Distance = speed time, the speed of light is about 300,000 kilometers per second (299,792,458 meters per second), and 1 light year is about 9 460 730 472 kilometers.

The details are as follows:

For example, the Earth observes the angle of a star to the Earth at the vernal and autumnal equinoxes, and then calculates its distance from the Earth from the Earth using the radius of its orbit as the baseline.

2.By measuring the closer stars, we can take the diameter of the Earth's orbit around the Sun as a baseline for a known distance.

The time it takes for the Earth to orbit the Sun is one year, and half a circle in half a year. In the two days that were half a year apart, the Earth was exactly at opposite ends of the diameter of the Earth's orbit. When the same star is observed in two days half a year apart, its direction is different, which is its parallax angle.

The distance of the star can be calculated from the parallax angle and the diameter of the Earth's orbit (300 million kilometers). With this method, only the distance of stars within two to three hundred light-years can be measured.

3.Stars farther away, because their parallax angles are too small to be measured, have to look for other methods. One of the famous methods is to use the circumferential relationship of Cepheids to calculate the distances of distant celestial bodies, which has earned Cepheids the nickname "Measuring Ruler".

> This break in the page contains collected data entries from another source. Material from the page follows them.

(* ===== verification/Evidence.v ===== *)
(** * Binding an image build to certified sources ([src/src/bin/oramctl.rs])

    A direct build can be bound to the evidence of the database builder: the evidence
    formats are parsed, compared with one another and with the expectations given on
    the command line, and recorded with the hashes of the sources.  [hex] is
    third-party code, a parameter.

    The formats are parsed through a cursor that each read advances.  [Wire] states what
    a reader and an encoding promise each other: the reader accepts exactly the
    encodings of its values, consumes exactly them, and always returns. *)

From S2P Require Import Prelude Store State Hash SealedState Float64 Direct.

(** ** Readers: the state is the [&mut &[u8]] cursor *)

(** [take] *)
Definition cur_take (n : Z) (what : string) : M bytes bytes := fun cur =>
  if lenZ cur <? n then (Err (InvalidInput ("truncated " +:+ what)), cur)
  else (Ok (take (Z.to_nat n) cur), drop (Z.to_nat n) cur).

(** [take_arr]: the length of the slice is that of the array. *)
Definition take_arr (n : Z) (what : string) : M bytes bytes := cur_take n what.

(** [take_u8], [take_u16], [take_u32], [take_u64], [take_i64] *)
Definition take_u8 (what : string) : M bytes Z := let* b := take_arr 1 what in lift (indexZ b 0).
Definition take_u16 (what : string) : M bytes Z := let* b := take_arr 2 what in ret (from_le b).
Definition take_u32 (what : string) : M bytes Z := let* b := take_arr 4 what in ret (from_le b).
Definition take_u64 (what : string) : M bytes Z := let* b := take_arr 8 what in ret (from_le b).
Definition i64_of (z : Z) : Z := if z <? 2 ^ 63 then z else z - 2 ^ 64.
Definition take_i64 (what : string) : M bytes Z := let* b := take_arr 8 what in ret (i64_of (from_le b)).

(** [String::from_utf8]: well-formed UTF-8, without surrogates and overlong forms. *)
Definition cont (b : Z) : bool := (0x80 <=? b) && (b <=? 0xBF).
Fixpoint utf8_valid (b : bytes) : bool :=
  match b with
  | [] => true
  | b0 :: r0 =>
    if b0 <=? 0x7F then utf8_valid r0 else
    match r0 with
    | [] => false
    | b1 :: r1 =>
      if (0xC2 <=? b0) && (b0 <=? 0xDF) then cont b1 && utf8_valid r1 else
      match r1 with
      | [] => false
      | b2 :: r2 =>
        if b0 =? 0xE0 then (0xA0 <=? b1) && (b1 <=? 0xBF) && cont b2 && utf8_valid r2
        else if b0 =? 0xED then (0x80 <=? b1) && (b1 <=? 0x9F) && cont b2 && utf8_valid r2
        else if (0xE1 <=? b0) && (b0 <=? 0xEF) then cont b1 && cont b2 && utf8_valid r2 else
        match r2 with
        | [] => false
        | b3 :: r3 =>
          if b0 =? 0xF0 then (0x90 <=? b1) && (b1 <=? 0xBF) && cont b2 && cont b3 && utf8_valid r3
          else if (0xF1 <=? b0) && (b0 <=? 0xF3) then cont b1 && cont b2 && cont b3 && utf8_valid r3
          else if b0 =? 0xF4 then (0x80 <=? b1) && (b1 <=? 0x8F) && cont b2 && cont b3 && utf8_valid r3
          else false
        end
      end
    end
  end.

(** [take_len_bytes] and [take_string] *)
Definition take_len_bytes (what : string) : M bytes bytes := let* len := take_u16 what in cur_take len what.
Definition take_string (what : string) : M bytes bytes :=
  let* b := take_len_bytes what in
  let* _ := guardm (utf8_valid b) (InvalidInput (what +:+ " is not UTF-8")) in
  ret b.

(** [cur.is_empty()] *)
Definition cur_is_empty (e : Error) : M bytes unit := fun cur => match cur with [] => (Ok tt, cur) | _ => (Err e, cur) end.

(** ** What readers promise *)

Class Wire {A} (p : M bytes A) (enc : A -> bytes) (ok : A -> Prop) : Prop := {
  wire_read : forall a rest, ok a -> p (enc a ++ rest) = (Ok a, rest);
  wire_only : forall cur a rest, bytes_ok cur -> p cur = (Ok a, rest) -> cur = enc a ++ rest /\ ok a /\ bytes_ok rest;
  wire_returns : forall cur, returned (p cur).1 = true
}.

Section Sequencing.
Context {A B : Type}.

Lemma bind_Ok_inv (p : M bytes A) (k : A -> M bytes B) cur b rest :
  bind p k cur = (Ok b, rest) -> exists a cur', p cur = (Ok a, cur') /\ k a cur' = (Ok b, rest).
Proof. unfold bind. destruct (p cur) as [[a| | |] cur']; try done. eauto. Qed.

Lemma bind_returns (p : M bytes A) (k : A -> M bytes B) cur :
  returned (p cur).1 = true -> (forall a cur', returned (k a cur').1 = true) -> returned (bind p k cur).1 = true.
Proof. unfold bind. destruct (p cur) as [[a| | |] cur']; cbn; auto. Qed.

Lemma guardm_Ok_inv (c : bool) (e : Error) (k : unit -> M bytes B) cur b rest :
  bind (guardm c e) k cur = (Ok b, rest) -> c = true /\ k tt cur = (Ok b, rest).
Proof. rewrite bind_guardm. by destruct c. Qed.

Lemma guardm_returns (c : bool) (e : Error) (k : unit -> M bytes B) cur :
  (forall cur', returned (k tt cur').1 = true) -> returned (bind (guardm c e) k cur).1 = true.
Proof. rewrite bind_guardm. destruct c; auto. Qed.

(** A reader before the rest of a parse, in both directions. *)
Lemma wire_bind_inv (p : M bytes A) {enc ok} `{!Wire p enc ok} (k : A -> M bytes B) cur b rest : bytes_ok cur ->
  bind p k cur = (Ok b, rest) -> exists a cur', cur = enc a ++ cur' /\ ok a /\ bytes_ok cur' /\ k a cur' = (Ok b, rest).
Proof.
  intros Hb H. apply bind_Ok_inv in H as (a & cur' & E & H). destruct (wire_only _ _ _ Hb E) as (-> & Ha & Hc). by exists a, cur'.
Qed.

Lemma wire_bind (p : M bytes A) {enc ok} `{!Wire p enc ok} (k : A -> M bytes B) a cur : ok a -> bind p k (enc a ++ cur) = k a cur.
Proof. intros Ha. apply bind_eq. by apply wire_read. Qed.

Lemma wire_bind_returns (p : M bytes A) {enc ok} `{!Wire p enc ok} (k : A -> M bytes B) cur :
  (forall a cur', returned (k a cur').1 = true) -> returned (bind p k cur).1 = true.
Proof. apply bind_returns, wire_returns. Qed.

(** Values mapped to another type. *)
Lemma wire_map (p : M bytes A) {enc ok} `{!Wire p enc ok} (f : A -> B) (g : B -> A) (okB : B -> Prop) :
  (forall b, okB b -> ok (g b) /\ f (g b) = b) -> (forall a, ok a -> okB (f a) /\ g (f a) = a) ->
  Wire (let* a := p in ret (f a)) (fun b => enc (g b)) okB.
Proof.
  intros Hg Hf. split.
  - intros b rest Hb. destruct (Hg b Hb) as [Ha E]. rewrite (wire_bind p) by done. unfold ret. by rewrite E.
  - intros cur b rest Hc H. apply (wire_bind_inv p) in H as (a & cur' & -> & Ha & Hc' & [= <- <-]); [|done].
    destruct (Hf a Ha) as [Hb E]. rewrite E. done.
  - intros cur. by apply (wire_bind_returns p).
Qed.

End Sequencing.

Lemma end_Ok_inv {B} (e : Error) (k : unit -> M bytes B) cur b rest : bind (cur_is_empty e) k cur = (Ok b, rest) -> cur = [] /\ k tt cur = (Ok b, rest).
Proof. unfold bind, cur_is_empty. by destruct cur. Qed.
Lemma end_returns {B} (e : Error) (k : unit -> M bytes B) cur : (forall cur', returned (k tt cur').1 = true) -> returned (bind (cur_is_empty e) k cur).1 = true.
Proof. intros Hk. unfold bind, cur_is_empty. destruct cur; [apply Hk|done]. Qed.

(** [parse_step]: invert one read of a successful parse. *)
Ltac parse_step H := match type of H with
  | bind (guardm _ _) _ _ = _ => apply guardm_Ok_inv in H as [? H]
  | bind (cur_is_empty _) _ _ = _ => apply end_Ok_inv in H as [-> H]
  | bind ?p _ _ = _ => eapply (wire_bind_inv p) in H as (? & ? & -> & ? & ? & H); [|assumption]
  end.
(** [returns_step]: one read returns. *)
Ltac returns_step := match goal with
  | |- returned (bind (guardm _ _) _ _).1 = true => apply guardm_returns; intros ?
  | |- returned (bind (cur_is_empty _) _ _).1 = true => apply end_returns; intros ?
  | |- returned (bind ?p _ _).1 = true => eapply (wire_bind_returns p); intros ? ?
  end.

Section Readers.

#[export] Instance take_arr_wire n what : 0 <= n -> Wire (take_arr n what) id (page_ok n).
Proof.
  intros Hn. unfold take_arr, cur_take. split.
  - intros a rest [Ha _]. cbn [id]. rewrite lenZ_app, (proj2 (Z.ltb_ge _ _)) by (pose proof (lenZ_nonneg rest); lia).
    by rewrite take_app_length', drop_app_length' by (unfold lenZ in Ha; lia).
  - intros cur a rest Hc. destruct (lenZ cur <? n) eqn:E; [done|]. zbool. intros [= <- <-]. cbn [id]. rewrite take_drop.
    destruct (bytes_ok_take_drop cur (Z.to_nat n) Hc) as [Ht Hd]. split; [done|]. split; [|done]. split; [|done].
    unfold lenZ in *. rewrite length_take. lia.
  - intros cur. by destruct (_ <? _).
Qed.

Lemma take_word_wire n what : Wire (let* b := take_arr (Z.of_nat n) what in ret (from_le b)) (to_le n) (fun z => 0 <= z < 256 ^ Z.of_nat n).
Proof.
  pose proof (take_arr_wire (Z.of_nat n) what ltac:(lia)). apply (wire_map (take_arr _ _) (enc := id) (ok := page_ok (Z.of_nat n)) from_le (to_le n)).
  - intros z Hz. rewrite from_to_le, Z.mod_small by done. split; [|done]. split; [unfold lenZ; by rewrite to_le_length|apply to_le_ok].
  - intros b [Hl Hb]. split; [pose proof (from_le_bound b Hb) as Hr; by rewrite Hl in Hr|]. apply to_from_le_len; [done|]. unfold lenZ in Hl. lia.
Qed.
#[export] Instance take_u16_wire what : Wire (take_u16 what) (to_le 2) (fun z => 0 <= z < 256 ^ 2).
Proof. apply (take_word_wire 2). Qed.
#[export] Instance take_u32_wire what : Wire (take_u32 what) (to_le 4) (fun z => 0 <= z < 256 ^ 4).
Proof. apply (take_word_wire 4). Qed.
#[export] Instance take_u64_wire what : Wire (take_u64 what) (to_le 8) (fun z => 0 <= z < 256 ^ 8).
Proof. apply (take_word_wire 8). Qed.

(** Two's complement. *)
Definition i64_encode (z : Z) : bytes := to_le 8 (z mod 2 ^ 64).
#[export] Instance take_i64_wire what : Wire (take_i64 what) i64_encode (fun z => - 2 ^ 63 <= z < 2 ^ 63).
Proof.
  pose proof (take_arr_wire 8 what ltac:(lia)).
  apply (wire_map (take_arr 8 what) (enc := id) (ok := page_ok 8) (fun b => i64_of (from_le b)) (fun z => to_le 8 (z mod 2 ^ 64))); unfold i64_of.
  - intros z Hz. rewrite from_to_le. change (256 ^ Z.of_nat 8) with (2 ^ 64). rewrite Z.mod_mod by done. split; [split; [unfold lenZ; by rewrite to_le_length|apply to_le_ok]|].
    destruct (decide (0 <= z)).
    + rewrite Z.mod_small by lia. by rewrite (proj2 (Z.ltb_lt _ _)) by lia.
    + assert (z mod 2 ^ 64 = z + 2 ^ 64) as -> by (symmetry; apply (Z.mod_unique_pos z (2 ^ 64) (-1)); lia). rewrite (proj2 (Z.ltb_ge _ _)) by lia. lia.
  - intros b [Hl Hb]. pose proof (from_le_bound b Hb) as Hr. rewrite Hl in Hr. change (256 ^ 8) with (2 ^ 64) in Hr.
    assert ((if from_le b <? 2 ^ 63 then from_le b else from_le b - 2 ^ 64) mod 2 ^ 64 = from_le b) as ->.
    { destruct (_ <? _); [by apply Z.mod_small|]. replace (from_le b - 2 ^ 64) with (from_le b + (-1) * 2 ^ 64) by lia. by rewrite Z.mod_add, Z.mod_small. }
    split; [destruct (_ <? _) eqn:E; zbool; lia|]. apply to_from_le_len; [done|]. unfold lenZ in Hl. lia.
Qed.

#[export] Instance take_u8_wire what : Wire (take_u8 what) (fun z => [z]) is_u8.
Proof.
  pose proof (take_arr_wire 1 what ltac:(lia)) as Hw. unfold take_u8. split.
  - intros z rest Hz. rewrite (wire_bind (take_arr 1 what) (enc := id) _ [z]); [done|]. split; [done|by constructor].
  - intros cur z rest Hc H. apply (wire_bind_inv (take_arr 1 what) (enc := id)) in H as (b & cur' & -> & [Hl Hb] & Hc' & H); [|done].
    destruct b as [|x [|? l]]; [done| |rewrite !lenZ_cons in Hl; pose proof (lenZ_nonneg l); lia]. injection H as <- <-. split; [done|]. by inversion Hb.
  - intros cur. unfold bind. destruct (take_arr 1 what cur) as [[b| | |] cur'] eqn:E; try done.
    + unfold take_arr, cur_take in E. destruct (lenZ cur <? 1) eqn:El; [done|]. injection E as <- <-. zbool. by destruct cur.
    + pose proof (wire_returns (Wire := Hw) cur) as Hr. by rewrite E in Hr.
    + pose proof (wire_returns (Wire := Hw) cur) as Hr. by rewrite E in Hr.
Qed.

For example, the Earth observes the angle of a star to the Earth at the vernal and autumnal equinoxes, and then calculates its distance from the Earth from the Earth using the radius of its orbit as the baseline.

4.Spectral redshift ranging method: The popular explanation for spectral redshift is the great cosmological theory.

Hubble pointed out that the redshift of celestial bodies is related to distance: z = h*d c, which is the famous Hubble's law, where z is the redshift; c is the speed of light; d is the distance; h is the Hubble constant, and its value is 50 80 kilometers (seconds·megaseconds).

According to this law, the distance d of the galaxy can be calculated as long as the redshift z of the extragalactic lineage is measured. Distances up to 10 billion light-years can be determined using the redshift method.